** Opening DATA EXTRACT block **

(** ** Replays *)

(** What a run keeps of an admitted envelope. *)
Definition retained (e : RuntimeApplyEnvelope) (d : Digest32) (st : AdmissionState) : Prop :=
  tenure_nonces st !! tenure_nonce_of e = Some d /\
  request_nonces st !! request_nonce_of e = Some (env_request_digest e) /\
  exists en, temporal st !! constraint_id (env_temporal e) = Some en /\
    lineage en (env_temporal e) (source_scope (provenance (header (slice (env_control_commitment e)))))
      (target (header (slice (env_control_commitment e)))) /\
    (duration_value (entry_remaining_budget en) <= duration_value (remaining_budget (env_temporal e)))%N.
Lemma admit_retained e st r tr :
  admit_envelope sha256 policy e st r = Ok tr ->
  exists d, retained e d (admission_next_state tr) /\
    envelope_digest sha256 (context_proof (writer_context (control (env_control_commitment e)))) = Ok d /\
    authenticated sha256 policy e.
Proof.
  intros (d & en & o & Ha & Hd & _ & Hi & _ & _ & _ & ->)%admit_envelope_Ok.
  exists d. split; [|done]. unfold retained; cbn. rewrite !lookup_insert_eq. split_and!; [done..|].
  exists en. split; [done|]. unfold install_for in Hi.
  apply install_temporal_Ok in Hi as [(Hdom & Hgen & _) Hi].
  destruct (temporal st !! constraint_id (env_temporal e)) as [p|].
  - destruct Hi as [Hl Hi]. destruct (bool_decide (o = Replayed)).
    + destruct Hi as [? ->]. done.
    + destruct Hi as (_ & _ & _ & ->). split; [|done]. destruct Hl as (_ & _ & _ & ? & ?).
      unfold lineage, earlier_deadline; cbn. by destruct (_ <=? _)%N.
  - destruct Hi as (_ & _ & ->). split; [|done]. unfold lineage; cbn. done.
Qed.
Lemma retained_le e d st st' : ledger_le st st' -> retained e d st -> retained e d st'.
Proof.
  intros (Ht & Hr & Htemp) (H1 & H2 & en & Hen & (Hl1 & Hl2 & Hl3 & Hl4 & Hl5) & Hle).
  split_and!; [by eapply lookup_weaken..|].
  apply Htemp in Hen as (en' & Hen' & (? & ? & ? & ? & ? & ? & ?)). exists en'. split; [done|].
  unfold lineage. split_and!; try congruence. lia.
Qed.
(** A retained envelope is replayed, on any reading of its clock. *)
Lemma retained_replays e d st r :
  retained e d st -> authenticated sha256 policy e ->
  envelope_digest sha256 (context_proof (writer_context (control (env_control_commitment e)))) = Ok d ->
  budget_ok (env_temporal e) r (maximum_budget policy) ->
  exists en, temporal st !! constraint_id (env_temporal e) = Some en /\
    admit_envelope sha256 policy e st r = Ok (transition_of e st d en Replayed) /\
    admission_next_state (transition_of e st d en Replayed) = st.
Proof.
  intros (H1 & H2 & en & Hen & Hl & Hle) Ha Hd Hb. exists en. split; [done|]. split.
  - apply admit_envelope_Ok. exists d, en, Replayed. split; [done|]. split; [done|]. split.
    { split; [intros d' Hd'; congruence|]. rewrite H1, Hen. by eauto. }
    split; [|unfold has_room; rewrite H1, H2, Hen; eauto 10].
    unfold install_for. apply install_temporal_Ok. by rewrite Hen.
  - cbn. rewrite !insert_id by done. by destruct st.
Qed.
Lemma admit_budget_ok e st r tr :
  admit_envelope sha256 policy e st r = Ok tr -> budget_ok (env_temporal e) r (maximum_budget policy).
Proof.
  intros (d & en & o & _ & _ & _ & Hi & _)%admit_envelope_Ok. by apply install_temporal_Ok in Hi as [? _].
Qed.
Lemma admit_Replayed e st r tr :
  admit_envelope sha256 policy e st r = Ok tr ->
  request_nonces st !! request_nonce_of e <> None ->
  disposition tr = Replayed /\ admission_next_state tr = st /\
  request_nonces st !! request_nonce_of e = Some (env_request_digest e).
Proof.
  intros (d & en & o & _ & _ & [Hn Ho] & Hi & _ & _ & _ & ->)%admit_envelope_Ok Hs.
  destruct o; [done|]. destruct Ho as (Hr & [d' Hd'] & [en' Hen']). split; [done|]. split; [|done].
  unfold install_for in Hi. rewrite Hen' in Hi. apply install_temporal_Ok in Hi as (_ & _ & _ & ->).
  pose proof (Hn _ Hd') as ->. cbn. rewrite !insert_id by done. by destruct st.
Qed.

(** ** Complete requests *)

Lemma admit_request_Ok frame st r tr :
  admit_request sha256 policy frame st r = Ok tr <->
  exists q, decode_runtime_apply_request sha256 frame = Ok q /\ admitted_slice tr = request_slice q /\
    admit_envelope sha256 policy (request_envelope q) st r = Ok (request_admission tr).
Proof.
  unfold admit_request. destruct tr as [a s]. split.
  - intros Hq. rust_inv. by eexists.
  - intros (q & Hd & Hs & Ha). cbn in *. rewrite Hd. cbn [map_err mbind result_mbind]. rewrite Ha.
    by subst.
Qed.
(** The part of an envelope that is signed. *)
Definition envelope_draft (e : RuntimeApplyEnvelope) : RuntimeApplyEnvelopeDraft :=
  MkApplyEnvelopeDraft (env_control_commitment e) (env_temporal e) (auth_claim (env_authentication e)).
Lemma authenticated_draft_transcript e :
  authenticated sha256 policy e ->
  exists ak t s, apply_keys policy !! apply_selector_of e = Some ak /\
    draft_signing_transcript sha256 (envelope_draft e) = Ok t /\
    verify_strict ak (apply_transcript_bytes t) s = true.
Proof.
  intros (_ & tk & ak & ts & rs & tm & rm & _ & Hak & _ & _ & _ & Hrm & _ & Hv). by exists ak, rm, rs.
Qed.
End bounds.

** Closing DATA EXTRACT block **
** Opening DATA EXTRACT block **

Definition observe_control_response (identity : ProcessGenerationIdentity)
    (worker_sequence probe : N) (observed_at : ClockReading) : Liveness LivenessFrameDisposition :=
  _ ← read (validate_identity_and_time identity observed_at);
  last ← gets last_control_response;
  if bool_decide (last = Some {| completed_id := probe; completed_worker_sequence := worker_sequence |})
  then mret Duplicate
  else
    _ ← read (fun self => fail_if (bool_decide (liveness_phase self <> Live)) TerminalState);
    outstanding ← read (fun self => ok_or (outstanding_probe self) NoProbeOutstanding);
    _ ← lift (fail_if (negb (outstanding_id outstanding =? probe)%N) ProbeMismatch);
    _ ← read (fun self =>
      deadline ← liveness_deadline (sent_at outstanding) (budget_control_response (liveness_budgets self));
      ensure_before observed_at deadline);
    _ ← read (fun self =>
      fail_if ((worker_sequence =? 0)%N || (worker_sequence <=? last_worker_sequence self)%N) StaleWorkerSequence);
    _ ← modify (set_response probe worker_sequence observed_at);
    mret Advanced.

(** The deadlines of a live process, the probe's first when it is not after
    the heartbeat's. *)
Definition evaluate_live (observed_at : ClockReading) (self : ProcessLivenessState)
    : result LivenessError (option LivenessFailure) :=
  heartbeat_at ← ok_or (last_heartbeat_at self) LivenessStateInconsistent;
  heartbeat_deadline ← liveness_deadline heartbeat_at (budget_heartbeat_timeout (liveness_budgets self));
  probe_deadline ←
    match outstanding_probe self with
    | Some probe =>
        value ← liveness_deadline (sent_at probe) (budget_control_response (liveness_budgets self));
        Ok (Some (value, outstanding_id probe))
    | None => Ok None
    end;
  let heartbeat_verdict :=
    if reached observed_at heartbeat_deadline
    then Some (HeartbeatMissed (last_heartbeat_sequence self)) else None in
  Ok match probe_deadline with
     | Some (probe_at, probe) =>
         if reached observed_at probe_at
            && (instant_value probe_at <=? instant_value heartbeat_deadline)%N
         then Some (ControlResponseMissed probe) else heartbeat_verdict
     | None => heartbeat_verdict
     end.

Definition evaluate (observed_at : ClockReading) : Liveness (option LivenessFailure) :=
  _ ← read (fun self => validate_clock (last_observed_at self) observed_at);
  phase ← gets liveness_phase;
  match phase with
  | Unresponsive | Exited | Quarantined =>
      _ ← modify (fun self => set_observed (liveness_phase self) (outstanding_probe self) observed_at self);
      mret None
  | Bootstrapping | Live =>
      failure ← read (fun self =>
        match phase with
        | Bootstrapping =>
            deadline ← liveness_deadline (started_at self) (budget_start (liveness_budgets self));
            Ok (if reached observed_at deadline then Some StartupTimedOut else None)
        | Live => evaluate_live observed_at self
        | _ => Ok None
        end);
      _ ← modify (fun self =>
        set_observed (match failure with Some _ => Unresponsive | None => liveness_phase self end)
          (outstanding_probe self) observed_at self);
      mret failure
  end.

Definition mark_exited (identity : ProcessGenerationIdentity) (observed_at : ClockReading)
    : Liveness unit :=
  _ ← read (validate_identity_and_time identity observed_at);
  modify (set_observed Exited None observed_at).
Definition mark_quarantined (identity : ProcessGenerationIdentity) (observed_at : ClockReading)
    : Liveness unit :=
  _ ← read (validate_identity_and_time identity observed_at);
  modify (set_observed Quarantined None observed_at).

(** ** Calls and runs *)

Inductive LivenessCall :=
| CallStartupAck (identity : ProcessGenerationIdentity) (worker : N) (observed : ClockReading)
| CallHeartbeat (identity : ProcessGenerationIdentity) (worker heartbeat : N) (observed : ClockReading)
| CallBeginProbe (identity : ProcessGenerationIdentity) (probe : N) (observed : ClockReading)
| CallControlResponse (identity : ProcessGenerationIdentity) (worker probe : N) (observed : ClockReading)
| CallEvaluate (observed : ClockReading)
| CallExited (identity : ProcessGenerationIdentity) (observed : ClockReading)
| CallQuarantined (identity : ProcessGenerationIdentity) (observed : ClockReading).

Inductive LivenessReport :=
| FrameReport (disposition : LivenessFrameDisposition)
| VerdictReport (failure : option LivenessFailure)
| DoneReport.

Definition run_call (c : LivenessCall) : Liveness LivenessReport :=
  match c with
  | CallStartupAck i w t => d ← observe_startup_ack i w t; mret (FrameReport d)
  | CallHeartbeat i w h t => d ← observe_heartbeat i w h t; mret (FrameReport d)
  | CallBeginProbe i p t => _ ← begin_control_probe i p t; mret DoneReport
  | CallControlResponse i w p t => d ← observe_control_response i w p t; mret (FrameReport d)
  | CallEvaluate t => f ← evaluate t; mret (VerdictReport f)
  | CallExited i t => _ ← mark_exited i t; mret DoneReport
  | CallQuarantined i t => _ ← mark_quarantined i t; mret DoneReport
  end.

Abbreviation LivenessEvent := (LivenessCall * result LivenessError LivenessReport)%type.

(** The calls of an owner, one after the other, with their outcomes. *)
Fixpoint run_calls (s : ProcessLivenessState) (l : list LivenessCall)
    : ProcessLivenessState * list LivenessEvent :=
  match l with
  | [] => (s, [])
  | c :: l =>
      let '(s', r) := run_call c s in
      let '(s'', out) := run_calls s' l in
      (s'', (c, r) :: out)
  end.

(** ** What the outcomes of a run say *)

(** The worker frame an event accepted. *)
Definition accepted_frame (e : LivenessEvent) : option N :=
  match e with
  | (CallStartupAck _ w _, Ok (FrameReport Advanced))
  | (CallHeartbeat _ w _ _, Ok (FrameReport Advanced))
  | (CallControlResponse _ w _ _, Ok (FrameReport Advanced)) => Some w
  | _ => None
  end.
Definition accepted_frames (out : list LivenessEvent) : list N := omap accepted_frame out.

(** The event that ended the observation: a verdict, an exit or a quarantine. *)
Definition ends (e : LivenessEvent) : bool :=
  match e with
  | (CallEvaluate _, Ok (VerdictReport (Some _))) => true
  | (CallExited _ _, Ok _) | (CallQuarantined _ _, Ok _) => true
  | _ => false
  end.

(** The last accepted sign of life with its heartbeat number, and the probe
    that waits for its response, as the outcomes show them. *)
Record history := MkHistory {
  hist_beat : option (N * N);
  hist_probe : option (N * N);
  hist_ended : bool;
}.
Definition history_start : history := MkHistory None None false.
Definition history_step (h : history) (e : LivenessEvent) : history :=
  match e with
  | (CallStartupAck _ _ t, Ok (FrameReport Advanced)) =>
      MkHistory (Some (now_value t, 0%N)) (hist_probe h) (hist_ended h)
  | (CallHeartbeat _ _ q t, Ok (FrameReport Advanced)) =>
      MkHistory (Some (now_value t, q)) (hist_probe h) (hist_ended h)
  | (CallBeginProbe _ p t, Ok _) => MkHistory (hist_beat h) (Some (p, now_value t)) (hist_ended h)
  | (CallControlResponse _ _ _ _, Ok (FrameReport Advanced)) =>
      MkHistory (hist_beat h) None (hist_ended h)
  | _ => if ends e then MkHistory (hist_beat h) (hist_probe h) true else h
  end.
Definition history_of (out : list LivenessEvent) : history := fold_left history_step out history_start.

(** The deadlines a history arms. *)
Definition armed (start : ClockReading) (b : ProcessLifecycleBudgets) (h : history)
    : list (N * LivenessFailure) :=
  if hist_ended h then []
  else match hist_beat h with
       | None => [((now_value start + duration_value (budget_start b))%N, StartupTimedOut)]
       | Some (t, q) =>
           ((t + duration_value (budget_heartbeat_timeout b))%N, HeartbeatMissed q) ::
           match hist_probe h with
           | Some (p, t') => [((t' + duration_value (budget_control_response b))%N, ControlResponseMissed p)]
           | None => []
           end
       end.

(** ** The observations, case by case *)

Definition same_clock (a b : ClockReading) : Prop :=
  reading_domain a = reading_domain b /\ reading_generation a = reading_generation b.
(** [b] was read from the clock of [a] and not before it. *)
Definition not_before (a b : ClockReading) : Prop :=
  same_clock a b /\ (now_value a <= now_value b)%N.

** Closing DATA EXTRACT block **
** Opening DATA EXTRACT block **

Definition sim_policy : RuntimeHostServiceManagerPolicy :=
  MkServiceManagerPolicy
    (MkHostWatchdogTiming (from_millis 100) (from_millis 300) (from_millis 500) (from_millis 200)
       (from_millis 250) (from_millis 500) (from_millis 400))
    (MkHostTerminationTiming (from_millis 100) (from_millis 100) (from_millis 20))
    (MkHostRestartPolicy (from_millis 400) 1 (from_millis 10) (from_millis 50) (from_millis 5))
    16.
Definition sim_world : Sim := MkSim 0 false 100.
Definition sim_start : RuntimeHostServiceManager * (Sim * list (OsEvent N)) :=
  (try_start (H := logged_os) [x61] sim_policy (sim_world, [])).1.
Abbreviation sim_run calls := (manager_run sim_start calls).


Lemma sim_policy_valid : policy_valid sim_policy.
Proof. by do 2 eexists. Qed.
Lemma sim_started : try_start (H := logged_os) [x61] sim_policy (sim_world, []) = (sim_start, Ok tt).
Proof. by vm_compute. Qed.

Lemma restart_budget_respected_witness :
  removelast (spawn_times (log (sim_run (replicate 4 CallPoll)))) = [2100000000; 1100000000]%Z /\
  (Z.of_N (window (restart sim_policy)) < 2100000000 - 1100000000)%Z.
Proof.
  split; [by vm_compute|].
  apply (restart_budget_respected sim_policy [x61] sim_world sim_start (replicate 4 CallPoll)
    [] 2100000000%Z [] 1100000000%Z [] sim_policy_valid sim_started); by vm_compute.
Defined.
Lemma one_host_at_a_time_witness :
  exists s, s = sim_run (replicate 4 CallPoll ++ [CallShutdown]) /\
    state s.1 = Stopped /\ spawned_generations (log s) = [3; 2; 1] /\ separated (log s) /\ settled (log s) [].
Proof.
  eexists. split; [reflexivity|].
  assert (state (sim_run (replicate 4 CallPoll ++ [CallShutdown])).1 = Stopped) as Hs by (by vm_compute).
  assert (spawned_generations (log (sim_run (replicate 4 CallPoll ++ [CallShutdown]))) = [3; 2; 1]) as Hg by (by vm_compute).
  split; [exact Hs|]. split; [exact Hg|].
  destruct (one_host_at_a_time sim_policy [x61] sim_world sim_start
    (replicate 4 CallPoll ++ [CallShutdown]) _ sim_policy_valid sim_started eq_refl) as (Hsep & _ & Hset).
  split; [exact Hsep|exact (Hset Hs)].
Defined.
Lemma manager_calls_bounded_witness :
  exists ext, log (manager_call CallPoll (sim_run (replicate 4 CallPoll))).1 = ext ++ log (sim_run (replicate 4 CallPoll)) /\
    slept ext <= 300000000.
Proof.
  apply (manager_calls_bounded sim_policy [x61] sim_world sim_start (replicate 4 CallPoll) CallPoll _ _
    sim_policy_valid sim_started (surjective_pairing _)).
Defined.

** Closing DATA EXTRACT block **

TASK TO CARRY OUT: Exact duplication is required for the lines above, from the line that contains "(** ** Replays *)" to the line that contains "retained e d st -> authenticated", inclusive; omit all others.

RESPONSE AREA:
(** ** Replays *)

(** What a run keeps of an admitted envelope. *)
Definition retained (e : RuntimeApplyEnvelope) (d : Digest32) (st : AdmissionState) : Prop :=
  tenure_nonces st !! tenure_nonce_of e = Some d /\
  request_nonces st !! request_nonce_of e = Some (env_request_digest e) /\
  exists en, temporal st !! constraint_id (env_temporal e) = Some en /\
    lineage en (env_temporal e) (source_scope (provenance (header (slice (env_control_commitment e)))))
      (target (header (slice (env_control_commitment e)))) /\
    (duration_value (entry_remaining_budget en) <= duration_value (remaining_budget (env_temporal e)))%N.
Lemma admit_retained e st r tr :
  admit_envelope sha256 policy e st r = Ok tr ->
  exists d, retained e d (admission_next_state tr) /\
    envelope_digest sha256 (context_proof (writer_context (control (env_control_commitment e)))) = Ok d /\
    authenticated sha256 policy e.
Proof.
  intros (d & en & o & Ha & Hd & _ & Hi & _ & _ & _ & ->)%admit_envelope_Ok.
  exists d. split; [|done]. unfold retained; cbn. rewrite !lookup_insert_eq. split_and!; [done..|].
  exists en. split; [done|]. unfold install_for in Hi.
  apply install_temporal_Ok in Hi as [(Hdom & Hgen & _) Hi].
  destruct (temporal st !! constraint_id (env_temporal e)) as [p|].
  - destruct Hi as [Hl Hi]. destruct (bool_decide (o = Replayed)).
    + destruct Hi as [? ->]. done.
    + destruct Hi as (_ & _ & _ & ->). split; [|done]. destruct Hl as (_ & _ & _ & ? & ?).
      unfold lineage, earlier_deadline; cbn. by destruct (_ <=? _)%N.
  - destruct Hi as (_ & _ & ->). split; [|done]. unfold lineage; cbn. done.
Qed.
Lemma retained_le e d st st' : ledger_le st st' -> retained e d st -> retained e d st'.
Proof.
  intros (Ht & Hr & Htemp) (H1 & H2 & en & Hen & (Hl1 & Hl2 & Hl3 & Hl4 & Hl5) & Hle).
  split_and!; [by eapply lookup_weaken..|].
  apply Htemp in Hen as (en' & Hen' & (? & ? & ? & ? & ? & ? & ?)). exists en'. split; [done|].
  unfold lineage. split_and!; try congruence. lia.
Qed.
(** A retained envelope is replayed, on any reading of its clock. *)
Lemma retained_replays e d st r :
  retained e d st -> authenticated sha256 policy e ->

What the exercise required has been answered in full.